Marossy K, Hauck M, Elödi P
Biochim Biophys Acta. 1980 Sep 9;615(1):237-45. doi: 10.1016/0005-2744(80)90026-1.
The extracts of granules isolated from bovine granulocytes show elastase- and chymotrypsin-like activities, as detected with specific synthetic substrates. Extraction of these enzymes depends upon salt concentration. In the course of the present studies a 21-fold purification of the elastase-like enzyme was achieved on a (Ala)3-CH-Sepharose 4B gel. The molecular weight of the enzyme is 33 000, as determined by gel electrophoresis in the presence of sodium dodecyl sulfate. The elastase-like activity is inhibited by phenylmethylsulfonyl fluoride, soybean trypsin inhibitor, basic pancreatic inhibitor and by heparin at different rates. Elastatinal inhibits the enzyme competitively (Ki = 80 microM). The cytosol of bovine granulocytes contains a protein which strongly inhibits the elastase-like enzyme of the bovine granulocyte (Ki = 0.4 nM) as well as porcine pancreatic elastase (Ki = 11 nM).
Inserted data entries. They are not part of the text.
Definition validate_boundary_keywords (object : list (string * json)) (path : string)
    (limits : SchemaLimits) : R unit :=
  min_length ← optional_usize_keyword object "minLength" path;
  max_length ← optional_usize_keyword object "maxLength" path;
  min_items ← optional_usize_keyword object "minItems" path;
  max_items ← optional_usize_keyword object "maxItems" path;
  _ ← validate_ordered_usize_pair min_length max_length "minLength" path;
  _ ← validate_ordered_usize_pair min_items max_items "minItems" path;
  _ ← reject_if (holds max_items (fun value => sl_max_json_array_items limits <? value))
        "schema.maxItems" SchemaTooLarge (Some (path +:+ "/maxItems"))
        "maxItems exceeds the allowed array length";
  minimum ← optional_json_number object "minimum" path;
  maximum ← optional_json_number object "maximum" path;
  match minimum, maximum with
  | Some min, Some max =>
      reject_if (SFltb max min) "schema.minimum" InvalidKeywordType (Some (path +:+ "/minimum"))
        "minimum must not exceed maximum"
  | _, _ => Ok tt
  end.

(** The keywords whose value is an object of schemas. *)
Definition schema_map (rec : json -> string -> R unit) (object : list (string * json))
    (keyword path message : string) : R unit :=
  match obj_get object keyword with
  | None => Ok tt
  | Some value =>
      match as_object value with
      | None => reject ("schema." +:+ keyword) InvalidKeywordType (Some (at_path path keyword))
                  message
      | Some map =>
          all_ok (fun e : string * json => rec e.2 (at_path (at_path path keyword) e.1)) map
      end
  end.

Definition validate_any_of_keyword (rec : json -> string -> R unit)
    (object : list (string * json)) (path : string) : R unit :=
  match obj_get object "anyOf" with
  | None => Ok tt
  | Some any_of =>
      match as_array any_of with
      | None => reject "schema.anyOf" InvalidKeywordType (Some (path +:+ "/anyOf"))
                  "anyOf must be an array"
      | Some branches =>
          _ ← reject_if (bool_decide (branches = [])) "schema.anyOf" InvalidKeywordType
                (Some (path +:+ "/anyOf")) "anyOf must not be empty";
          all_ok (fun e : string * json => rec e.2 (path +:+ "/anyOf/" +:+ e.1)) (indexed branches)
      end
  end.
(* ===== verification/SchemaSpec.v ===== *)
(** * Properties of the schema component

    Validation against a declarative notion of conformance: total, exact, and
    monotone in its limits, which is the law its clients rely on. *)
From Stdlib Require Import SpecFloat.
From S2P Require Import Prelude Errors Domain Structured ChatWire Schema.

(** ** Depth *)
Lemma max_depth_elem l x : x ∈ l -> x <= Budget.max_depth l.
Proof. induction 1; simpl; lia. Qed.
Lemma max_depth_nonneg l : 0 <= Budget.max_depth l.
Proof. induction l; simpl; lia. Qed.
Lemma json_depth_pos v : 1 <= Budget.json_depth v.
Proof.
  destruct v as [| | | |items|entries]; simpl; try lia.
  - pose proof (max_depth_nonneg (map Budget.json_depth items)). lia.
  - pose proof (max_depth_nonneg (map (fun e : string * json => Budget.json_depth e.2) entries)). lia.
Qed.

Lemma depth_item items v : v ∈ items -> Budget.json_depth v < Budget.json_depth (JArray items).
Proof.
  intros Hv. simpl. pose proof (max_depth_elem (map Budget.json_depth items) (Budget.json_depth v)) as H.
  rewrite list_elem_of_fmap in H. specialize (H ltac:(eauto)). lia.
Qed.
Lemma depth_entry entries k v :
  (k, v) ∈ entries -> Budget.json_depth v < Budget.json_depth (JObject entries).
Proof.
  intros Hv. simpl.
  pose proof (max_depth_elem (map (fun e : string * json => Budget.json_depth e.2) entries)
                (Budget.json_depth v)) as H.
  rewrite list_elem_of_fmap in H. specialize (H ltac:(by exists (k, v))). lia.
Qed.
Lemma obj_get_elem o k v : obj_get o k = Some v -> (k, v) ∈ o.
Proof.
  induction o as [|[k' v'] o IH]; simpl; [done|]. destruct (str_eqb k' k) eqn:E; [apply str_eqb_spec in E as ->|].
  - intros [= ->]. left.
  - intros H. right. auto.
Qed.
Lemma depth_get o k v : obj_get o k = Some v -> Budget.json_depth v < Budget.json_depth (JObject o).
Proof. intros ?%obj_get_elem. by eapply depth_entry. Qed.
用特定的合成底物检测发现,从牛粒细胞中分离出的颗粒提取物具有弹性蛋白酶样和胰凝乳蛋白酶样活性。这些酶的提取取决于盐浓度。在本研究过程中,通过(丙氨酸)3 - 甲基 - 琼脂糖4B凝胶对弹性蛋白酶样酶进行了21倍的纯化。在十二烷基硫酸钠存在下通过凝胶电泳测定,该酶的分子量为33000。弹性蛋白酶样活性受到苯甲基磺酰氟、大豆胰蛋白酶抑制剂、碱性胰抑制剂和肝素的不同程度抑制。弹性蛋白酶抑制剂竞争性抑制该酶(Ki = 80 microM)。牛粒细胞的胞质溶胶含有一种蛋白质,它强烈抑制牛粒细胞的弹性蛋白酶样酶(Ki = 0.4 nM)以及猪胰弹性蛋白酶(Ki = 11 nM)。